BEGIN

(* ===== verification/Effects.v ===== *)
(** * Programs with effects

    The runtime driver reads and writes files and drives an actuator; whatever it
    does next depends on the answers. A run of such code is a finite tree of calls
    and answers: the free monad over the calls. This file holds that monad, a state
    and error monad over it for methods on [&mut self], the weakest precondition of
    a run against an environment given as a step relation, and the small-step runs
    themselves, which may stop between any two calls. *)

From S2P Require Import Prelude.

(** ** Runs *)

Section prog.
Context {Call : Type} (answer : Call → Type).

Inductive prog (A : Type) : Type :=
  | Ret (a : A)
  | Do (c : Call) (k : answer c → prog A).
Arguments Ret {A} a.
Arguments Do {A} c k.

Fixpoint prog_bind {A B} (m : prog A) (f : A → prog B) : prog B :=
  match m with
  | Ret a => f a
  | Do c k => Do c (λ x, prog_bind (k x) f)
  end.

(** Running with every answer given by a function of the call, under an environment
    state. Used to evaluate concrete runs. *)
Fixpoint run_with {W A} (reply : ∀ c, W → answer c * W) (w : W) (m : prog A) : A * W :=
  match m with
  | Ret a => (a, w)
  | Do c k => let '(x, w') := reply c w in run_with reply w' (k x)
  end.

(** The calls of such a run, in their order. *)
Fixpoint calls_with {W A} (reply : ∀ c, W → answer c * W) (w : W) (m : prog A) : list Call :=
  match m with
  | Ret _ => []
  | Do c k => let '(x, w') := reply c w in c :: calls_with reply w' (k x)
  end.
End prog.
Arguments Ret {Call answer A} a.
Arguments Do {Call answer A} c k.
Arguments prog_bind {Call answer A B} m f : simpl nomatch.

(** ** Methods: state and errors over runs *)

Section method.
Context {Call : Type} (answer : Call → Type) (S : Type).

Definition method (E A : Type) : Type := S → prog answer (result E A * S).

#[global] Instance method_ret E : MRet (method E) := λ A a s, Ret (Ok a, s).
#[global] Instance method_bind E : MBind (method E) := λ A B f m s,
  prog_bind (m s) (λ r,
    match r.1 with
    | Ok a => f a r.2
    | Err e => Ret (Err e, r.2)
    end).

(** The result of a call. *)
Definition call {E} (c : Call) : method E (answer c) := λ s, Do c (λ x, Ret (Ok x, s)).
(** A pure fallible step under [?]. *)
Definition lift_m {E A} (r : result E A) : method E A := λ s, Ret (r, s).
Definition raise {E A} (e : E) : method E A := lift_m (Err e).
Definition gets {E A} (f : S → A) : method E A := λ s, Ret (Ok (f s), s).
Definition update {E} (f : S → S) : method E unit := λ s, Ret (Ok tt, f s).
(** The result of a method, as a value: [match m { Ok .. Err .. }]. *)
Definition attempt {E E' A} (m : method E A) : method E' (result E A) := λ s,
  prog_bind (m s) (λ r, Ret (Ok r.1, r.2)).
(** [m.map_err(f)] *)
Definition map_err {E E' A} (f : E → E') (m : method E A) : method E' A := λ s,
  prog_bind (m s) (λ r, Ret (match r.1 with Ok a => Ok a | Err e => Err (f e) end, r.2)).
End method.
Arguments call {Call answer S E} c.
Arguments lift_m {Call answer S E A} r.
Arguments raise {Call answer S E A} e.
Arguments gets {Call answer S E A} f.
Arguments update {Call answer S E} f.
Arguments attempt {Call answer S E E' A} m.
Arguments map_err {Call answer S E E' A} f m.

(** ** Environments *)

Section environment.
Context {Call : Type} {answer : Call → Type} {W : Type}.
(** What a call may be made in. *)
Context (pre : W → Call → Prop).
(** The answers an environment may give, and the world it leaves. *)
Context (step : W → ∀ c : Call, answer c → W → Prop).

(** Every call of the run is made where it may be, and the run ends in [Q]. *)
Fixpoint safe {A} (w : W) (m : prog answer A) (Q : A → W → Prop) : Prop :=
  match m with
  | Ret a => Q a w
  | Do c k => pre w c ∧ ∀ x w', step w c x w' → safe w' (k x) Q
  end.

Lemma safe_mono {A} w (m : prog answer A) (Q R : A → W → Prop) :
  safe w m Q → (∀ a w', Q a w' → R a w') → safe w m R.
Proof.
  revert w. induction m as [a | c k IH]; intros w; cbn [safe]; [auto |].
  intros [Hp H] HQ. split; [done |]. intros x w' Hs. apply IH; auto.
Qed.

Lemma safe_bind {A B} w (m : prog answer A) (f : A → prog answer B) Q :
  safe w m (λ a w', safe w' (f a) Q) → safe w (prog_bind m f) Q.
Proof.
  revert w. induction m as [a | c k IH]; intros w; cbn [safe prog_bind]; [done |].
  intros [Hp H]. split; [done |]. intros x w' Hs. by apply IH, H.
Qed.

(** *** Runs that may stop anywhere *)

(** [m] makes some calls in [w] and becomes [m'] in [w']. *)
Inductive runs {A} : prog answer A → W → prog answer A → W → Prop :=
  | runs_here m w : runs m w m w
  | runs_call c k w x w' m' w'' :
      step w c x w' → runs (k x) w' m' w'' → runs (Do c k) w m' w''.

Lemma safe_runs {A} w (m : prog answer A) Q m' w' :
  safe w m Q → runs m w m' w' → safe w' m' Q.
Proof. intros H Hr. revert H. induction Hr as [| c k w x w' m' w'' Hs _ IH]; [done |]. intros [_ H]. auto. Qed.

(** A run whose answers the environment may give ends in [Q]. *)
Lemma safe_run_with {A} (reply : ∀ c, W → answer c * W) w (m : prog answer A) (Q : A → W → Prop) :
  (∀ c w, step w c (reply c w).1 (reply c w).2) → safe w m Q →
  Q (run_with answer reply w m).1 (run_with answer reply w m).2.
Proof.
  intros Hr. revert w. induction m as [a | c k IH]; intros w; cbn [safe run_with]; [done |].
  intros [_ H]. specialize (Hr c w) as Hs. destruct (reply c w) as [x w']. apply IH. by apply H.
Qed.
End environment.

(** *** The same for methods *)

Section method_safe.
Context {Call : Type} {answer : Call → Type} {W S : Type}.
Context (pre : W → Call → Prop) (step : W → ∀ c : Call, answer c → W → Prop).

Definition msafe {E A} (w : W) (s : S) (m : method answer S E A)
    (Q : result E A → S → W → Prop) : Prop :=
  safe pre step w (m s) (λ r w', Q r.1 r.2 w').

Context {E : Type}.

Lemma msafe_mono {A} w s (m : method answer S E A) (Q R : result E A → S → W → Prop) :
  msafe w s m Q → (∀ r s' w', Q r s' w' → R r s' w') → msafe w s m R.
Proof. intros H HQ. eapply safe_mono; [exact H |]. intros [r s'] w'. apply HQ. Qed.

Lemma msafe_bind {A B} w s (m : method answer S E A) (f : A → method answer S E B) Q :
  msafe w s m (λ r s' w', match r with Ok a => msafe w' s' (f a) Q | Err e => Q (Err e) s' w' end) →
  msafe w s (m ≫= f) Q.
Proof.
  intros H. unfold msafe, mbind, method_bind. apply safe_bind. eapply safe_mono; [exact H |].
  intros [[a | e] s'] w'; done.
Qed.

Lemma msafe_ret {A} w s (a : A) (Q : result E A → S → W → Prop) :
  Q (Ok a) s w → msafe w s (mret a) Q.
Proof. done. Qed.

Lemma msafe_call w s c (Q : result E (answer c) → S → W → Prop) :
  pre w c → (∀ x w', step w c x w' → Q (Ok x) s w') → msafe w s (call c) Q.
Proof. intros Hp HQ. split; [done |]. intros x w' Hs. by apply HQ. Qed.

Lemma msafe_lift {A} w s (r : result E A) (Q : result E A → S → W → Prop) :
  Q r s w → msafe w s (lift_m r) Q.
Proof. done. Qed.
Lemma msafe_raise {A} w s (e : E) (Q : result E A → S → W → Prop) :
  Q (Err e) s w → msafe w s (raise e) Q.
Proof. done. Qed.
Lemma msafe_gets {A} w s (f : S → A) (Q : result E A → S → W → Prop) :
  Q (Ok (f s)) s w → msafe w s (gets f) Q.
Proof. done. Qed.
Lemma msafe_update w s (f : S → S) (Q : result E unit → S → W → Prop) :
  Q (Ok tt) (f s) w → msafe w s (update f) Q.
Proof. done. Qed.

Lemma msafe_attempt {E' A} w s (m : method answer S E' A) (Q : result E (result E' A) → S → W → Prop) :
  msafe w s m (λ r s' w', Q (Ok r) s' w') → msafe w s (attempt m) Q.
Proof. intros H. apply safe_bind. eapply safe_mono; [exact H |]. by intros [r s'] w'. Qed.

Lemma msafe_map_err {E' A} w s (f : E' → E) (m : method answer S E' A) (Q : result E A → S → W → Prop) :
  msafe w s m (λ r s' w', Q (match r with Ok a => Ok a | Err e => Err (f e) end) s' w') →
  msafe w s (map_err f m) Q.
Proof. intros H. apply safe_bind. eapply safe_mono; [exact H |]. by intros [r s'] w'. Qed.
End method_safe.

(** One call: the head of the goal, or the first step of its method. *)
Ltac make_call :=
  repeat apply msafe_bind;
  lazymatch goal with
  | |- msafe ?p ?s ?w ?d (call ?c) ?Q => refine (msafe_call p s w d c Q _ _)
  end.

(** ** Equal runs *)

(** The same calls, and for every answer the same rest. *)
Inductive prog_eq {Call : Type} {answer : Call → Type} {A : Type} : prog answer A → prog answer A → Prop :=
  | eq_ret a : prog_eq (Ret a) (Ret a)
  | eq_do c k k' : (∀ x, prog_eq (k x) (k' x)) → prog_eq (Do c k) (Do c k').

#[export] Instance prog_eq_refl {Call} {answer : Call → Type} {A} : Reflexive (@prog_eq Call answer A).
Proof. intros m. induction m; by constructor. Qed.

Lemma prog_eq_bind {Call} {answer : Call → Type} {A B} (m m' : prog answer A) (f f' : A → prog answer B) :
  prog_eq m m' → (∀ a, prog_eq (f a) (f' a)) → prog_eq (prog_bind m f) (prog_bind m' f').
Proof. intros Hm Hf. induction Hm as [a | c k k' _ IH]; cbn; [apply Hf | by constructor]. Qed.

(** A method is followed by two that agree after what it may return. *)
Lemma method_bind_eq {Call} {answer : Call → Type} {S E A B} (m : method answer S E A)
    (f f' : A → method answer S E B) s :
  (∀ a s', prog_eq (f a s') (f' a s')) → prog_eq ((m ≫= f) s) ((m ≫= f') s).
Proof. intros H. apply prog_eq_bind; [done |]. intros [[a | e] s']; [apply H | done]. Qed.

END

Problem to work on
Quote the data above from the line containing "prog A) : A" to the line containing "Ret (Ok x, s)).", inclusive, and stop.

Response area
Fixpoint run_with {W A} (reply : ∀ c, W → answer c * W) (w : W) (m : prog A) : A * W :=
  match m with
  | Ret a => (a, w)
  | Do c k => let '(x, w') := reply c w in run_with reply w' (k x)
  end.

(** The calls of such a run, in their order. *)
Fixpoint calls_with {W A} (reply : ∀ c, W → answer c * W) (w : W) (m : prog A) : list Call :=
  match m with
  | Ret _ => []
  | Do c k => let '(x, w') := reply c w in c :: calls_with reply w' (k x)
  end.
End prog.
Arguments Ret {Call answer A} a.
Arguments Do {Call answer A} c k.
Arguments prog_bind {Call answer A B} m f : simpl nomatch.

(** ** Methods: state and errors over runs *)

Section method.
Context {Call : Type} (answer : Call → Type) (S : Type).

Definition method (E A : Type) : Type := S → prog answer (result E A * S).

#[global] Instance method_ret E : MRet (method E) := λ A a s, Ret (Ok a, s).
#[global] Instance method_bind E : MBind (method E) := λ A B f m s,
  prog_bind (m s) (λ r,
    match r.1 with
    | Ok a => f a r.2
    | Err e => Ret (Err e, r.2)
    end).

(** The result of a call. *)
Definition call {E} (c : Call) : method E (answer c) := λ s, Do c (λ x, Ret (Ok x, s)).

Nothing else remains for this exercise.